Consider the sequence $X_1, X_2 \dots$ where each $X_n$ has a normal distribution $\mathcal{N}(0, σ ^ 2 / n)$. Let us show that $X_n$ converges in distribution to 0.
$$F_{X_n} (x) = \frac{1}{\sqrt{2\pi\sigma^2/n}} \int_{-\infty}^x e^{\frac{-u^2}{2(\sigma^2/n)}}du$$
My question is: Why is the limit of the distribution function as follows? how do you get there from the equation above?
$$\lim_{n\rightarrow \infty} F_{X_n} (x) = \begin{cases} 0 & \text{si}\ x < 0, \\ \frac{1}{2} & \text{si}\ x = 0, \\ 1 & \text{si}\ x > 0. \end{cases} $$
Hint: with $v = u\sqrt{n}/\sigma$, $$\frac{1}{\sqrt{2\pi \sigma^2/n}} \int_{-\infty}^x e^{-u^2 / (2 \sigma^2/n)} \, du = \frac{1}{\sqrt{2\pi}} \int_{-\infty}^{x\sqrt{n}/\sigma} e^{-v^2/2} \, dv.$$ Then take $n \to \infty$.

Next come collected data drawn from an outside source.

(** The encoder's text of [v] is read back as [canon v]. *)
Lemma dumps_parses v : forall t, wf_json v -> dumps v = Ok t -> parses t (canon v) /\ value_head t.
Proof.
  induction v as [|b|z|f|s|l IH|kvs IH] using json_ind'; intros t Hwf.
  - intros [= <-]. by apply literal_parses; [left|].
  - intros [= <-]. destruct b; apply literal_parses; try done; rewrite list_elem_of_In; cbn; tauto.
  - cbn [dumps]. intros H. ok_inv.
    destruct (scan_string_of_Z z E) as (k & Hk & Hs). split; [|by eapply number_value_head].
    eapply number_parses; [done|]. right. split_and!; [done|done|]. cbn. f_equal.
    destruct (Z.ltb_spec z 0); lia.
  - cbn [dumps]. intros H. ok_inv. apply float_repr_reads in E as (Hf & n & Hs & Hn & <-).
    split; [|by eapply number_value_head]. eapply number_parses; [done|]. auto.
  - intros [= <-]. apply string_parses.
  - rewrite dumps_arr. intros H. ok_inv. split; [|apply array_head]. cbn [canon].
    apply array_parses. apply map_result_ok in E. apply wf_json_arr in Hwf.
    induction E as [|x y l ys Hxy Hl IHl]; [constructor|].
    apply Forall_cons in IH as [IHx IHr], Hwf as [Hwx Hwr].
    constructor; [by apply IHx|by apply IHl].
  - rewrite dumps_obj. intros H. ok_inv. split; [|apply object_head]. cbn [canon].
    apply wf_json_obj in Hwf as [Hnd Hwf]. apply object_parses.
    + apply sort_kv_Forall2. apply map_result_ok in E. clear Hnd.
      induction E as [|[k x] [k' y] l ys Hxy Hl IHl]; [constructor|].
      apply Forall_cons in IH as [IHx IHr], Hwf as [Hwx Hwr].
      unfold dump_member in Hxy. cbn in Hxy. ok_inv. simplify_eq.
      constructor; [|by apply IHl]. split; [done|]. by apply IHx.
    + rewrite sort_kv_perm. rewrite <-list_fmap_compose. done.
Qed.

Lemma skip_ws_newline : skip_ws newline = "".
Proof. done. Qed.

Lemma canonical_roundtrip_lemma v b :
  wf_json v -> canonical_json_bytes v = Ok b -> strict_json_loads b = Ok (canon v).
Proof.
  intros Hwf H. unfold canonical_json_bytes in H. ok_inv.
  apply dumps_parses in E as [Hp Hh]; [|done].
  unfold strict_json_loads. rewrite skip_ws_head by done.
  rewrite Hp; [done|rewrite str_length_app; cbn; lia|by left].
Qed.

Lemma canonical_injective_lemma v1 v2 b :
  wf_json v1 -> wf_json v2 -> canonical_json_bytes v1 = Ok b -> canonical_json_bytes v2 = Ok b ->
  canon v1 = canon v2.
Proof.
  intros H1 H2 E1%canonical_roundtrip_lemma E2%canonical_roundtrip_lemma; [|done..].
  rewrite E1 in E2. by injection E2.
Qed.

(** Equal digests: equal content, or an explicit SHA-256 collision. *)
Lemma sha256_json_binding v1 v2 h :
  wf_json v1 -> wf_json v2 -> sha256_json v1 = Ok h -> sha256_json v2 = Ok h ->
  canon v1 = canon v2 \/
  exists b1 b2, canonical_json_bytes v1 = Ok b1 /\ canonical_json_bytes v2 = Ok b2
                /\ collision b1 b2.
Proof.
  unfold sha256_json. intros W1 W2 H1 H2.
  destruct (canonical_json_bytes v1) as [b1|] eqn:E1; [|done].
  destruct (canonical_json_bytes v2) as [b2|] eqn:E2; [|done]. cbn in *.
  injection H1 as <-. injection H2 as H2.
  destruct (decide (b1 = b2)) as [->|Hne]; [left; by eapply canonical_injective_lemma|].
  right. exists b1, b2. by split_and!.
Qed.

(** ** What the decoder accepts *)
Lemma parse_wf fuel :
  (forall s v r, parse_value fuel s = Ok (v, r) -> wf_json v)
  /\ (forall s vs r, parse_elements fuel s = Ok (vs, r) -> Forall wf_json vs)
  /\ (forall s kvs r, parse_members fuel s = Ok (kvs, r) -> Forall (fun kv => wf_json kv.2) kvs).
Proof.
  induction fuel as [|fuel (IHv & IHe & IHm)]; [by split_and!|]. split_and!.
  - intros s v r. cbn [parse_value]. destruct s as [|c s]; [done|].
    intros H. ok_inv; simplify_eq; try done.
    + apply wf_json_arr. destruct v0; cbn in *. by eapply IHe.
    + apply wf_json_obj. split; constructor.
    + destruct v0 as [kvs r']; cbn in *.
      match goal with H : reject_duplicate_keys _ _ = _ |- _ =>
        apply reject_duplicate_keys_inv in H as (-> & Hnd & _) end.
      apply wf_json_obj. split; [done|]. by eapply IHm.
    + unfold parse_scalar in H. ok_inv; by simplify_eq.
  - intros s vs r. cbn [parse_elements]. intros H. ok_inv; simplify_eq; destruct v as [v r1]; cbn in *.
    + constructor; [by eapply IHv|constructor].
    + destruct v0 as [vs' r2]; cbn in *. constructor; [by eapply IHv|by eapply IHe].
  - intros s kvs r. cbn [parse_members]. intros H. ok_inv; simplify_eq; destruct v as [v r1]; cbn in *.
    + constructor; [by eapply IHv|constructor].
    + destruct v0 as [vs' r2]; cbn in *. constructor; [by eapply IHv|by eapply IHm].
Qed.

(** ** The decoder's fuel is enough

    Every call of the decoder consumes input, so fuel linear in the text is never
    the reason a decode fails. *)
Lemma skip_ws_length s : (String.length (skip_ws s) <= String.length s)%nat.
Proof. induction s as [|c s IH]; cbn; [lia|]. destruct (is_ws c); cbn; lia. Qed.

Lemma scan_digits_length acc n s :
  (String.length (scan_digits acc n s).2 <= String.length s)%nat.
Proof.
  revert acc n. induction s as [|c s IH]; intros acc n; cbn; [lia|].
  destruct (is_digit c); cbn; [|lia]. etrans; [apply IH|lia].
Qed.

Lemma substring_length n m s :
  (n + m <= String.length s)%nat -> String.length (String.substring n m s) = m.
Proof.
  revert n m. induction s as [|c s IH]; intros [|n] [|m]; cbn; intros H; try lia.
  - f_equal. apply (IH 0%nat). lia.
  - apply IH. lia.
  - apply IH. lia.
Qed.

Lemma prefix_length p s : String.prefix p s = true -> (String.length p <= String.length s)%nat.
Proof.
  revert s. induction p as [|a p IH]; intros s; cbn; [lia|].
  destruct s as [|b s]; [done|]. cbn. destruct (ascii_dec a b); [|done]. intros H%IH. lia.
Qed.

Lemma scan_fraction_length man s m k r :
  scan_fraction man s = Some (m, k, r) -> (String.length r <= String.length s)%nat.
Proof.
  unfold scan_fraction. intros H. repeat case_match; simplify_eq; cbn;
  match goal with E : scan_digits ?a ?n ?s = _ |- _ =>
    pose proof (scan_digits_length a n s) as Hl; rewrite E in Hl; cbn in *; lia end.
Qed.

Lemma scan_exponent_length s e r :
  scan_exponent s = Some (e, r) -> (String.length r <= String.length s)%nat.
Proof.
  unfold scan_exponent. intros H. repeat case_match; simplify_eq; cbn;
  match goal with E : scan_digits ?a ?n ?s = _ |- _ =>
    pose proof (scan_digits_length a n s) as Hl; rewrite E in Hl; cbn in *; lia end.
Qed.

Lemma scan_tail_length neg man n s :
  (String.length (scan_tail neg man n s).2 <= String.length s)%nat.
Proof.
  unfold scan_tail.
  destruct (scan_fraction man s) as [[[m k] r]|] eqn:Hf; [apply scan_fraction_length in Hf|];
  (destruct (scan_exponent _) as [[e r']|] eqn:He; [apply scan_exponent_length in He|]); cbn; lia.
Qed.

Lemma scan_int_length s m n r :
  scan_int s = Some (m, n, r) -> (String.length r < String.length s)%nat.
Proof.
  unfold scan_int. destruct s as [|c s]; [done|].
  destruct (code c =? 48); [intros [= <- <- <-]; cbn; lia|].
  destruct (is_digit c) eqn:Hd; [|done]. cbn [scan_digits]. rewrite Hd.
  match goal with |- context[scan_digits ?a ?n s] => pose proof (scan_digits_length a n s) as Hl;
    destruct (scan_digits a n s) as [[? ?] ?] end.
  intros [= <- <- <-]. cbn in *. lia.
Qed.

Lemma scan_number_length s n r :
  scan_number s = Some (n, r) -> (String.length r < String.length s)%nat.
Proof.
  unfold scan_number. intros H.
  assert (Hs : (String.length (scan_sign s).2 <= String.length s)%nat).
  { unfold scan_sign. repeat case_match; cbn; lia. }
  destruct (scan_sign s) as [neg s']; cbn in Hs.
  destruct (scan_int s') as [[[m k] r']|] eqn:Hi; [|done].
  apply scan_int_length in Hi. pose proof (scan_tail_length neg m k r') as Ht.
  injection H as H. rewrite H in Ht. cbn in Ht. lia.
Qed.

Lemma scan_string_length s v r :
  scan_string s = Some (v, r) -> (String.length r < String.length s)%nat.
Proof.
  remember (String.length s) as n eqn:Hn. revert s v r Hn.
  induction n as [n IH] using lt_wf_ind. intros s v r ->.
  assert (Hp : forall pre s' v r, (String.length s' < String.length s)%nat ->
     prepend pre (scan_string s') = Some (v, r) -> (String.length r < String.length s')%nat).
  { intros pre s' v' r' Hlt H. unfold prepend in H. repeat case_match; simplify_eq.
    by eapply IH. }
  clear IH. destruct s as [|c s]; [done|]. cbn [scan_string]. cbn zeta. intros H.
  repeat match type of H with
  | Some (_, ?r) = Some (_, _) => injection H; intros; subst; cbn; lia
  | None = Some _ => discriminate H
  | prepend _ (scan_string _) = Some _ => apply Hp in H; cbn in *; lia
  | match ?x with _ => _ end = Some _ => destruct x
  end.
Qed.

Lemma parse_scalar_length s v r :
  parse_scalar s = Ok (v, r) -> (String.length r < String.length s)%nat.
Proof.
  assert (Ha : forall n, (1 <= n)%nat -> (n <= String.length s)%nat ->
     (String.length (String.substring n (String.length s - n) s) < String.length s)%nat).
  { intros n H1 H2. rewrite substring_length by lia. lia. }
  unfold parse_scalar. intros H. ok_inv; simplify_eq.
  1-3: by match goal with H : String.prefix _ _ = true |- _ =>
         apply prefix_length in H; cbn in H; apply Ha; lia end.
  all: by eapply scan_number_length.
Qed.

Instead of working with integrals, it may be easier to note that $X_n = \frac{\sigma}{\sqrt{n}} Z$ where $Z \sim N(0,1)$. So $P(X_n \le x) = P(Z \le \frac{x\sqrt{n}}{\sigma}) = \frac{1}{\sqrt{2\pi}} \int_{-\infty}^{x\sqrt{n}/\sigma} e^{-v^2/2} \, dv$.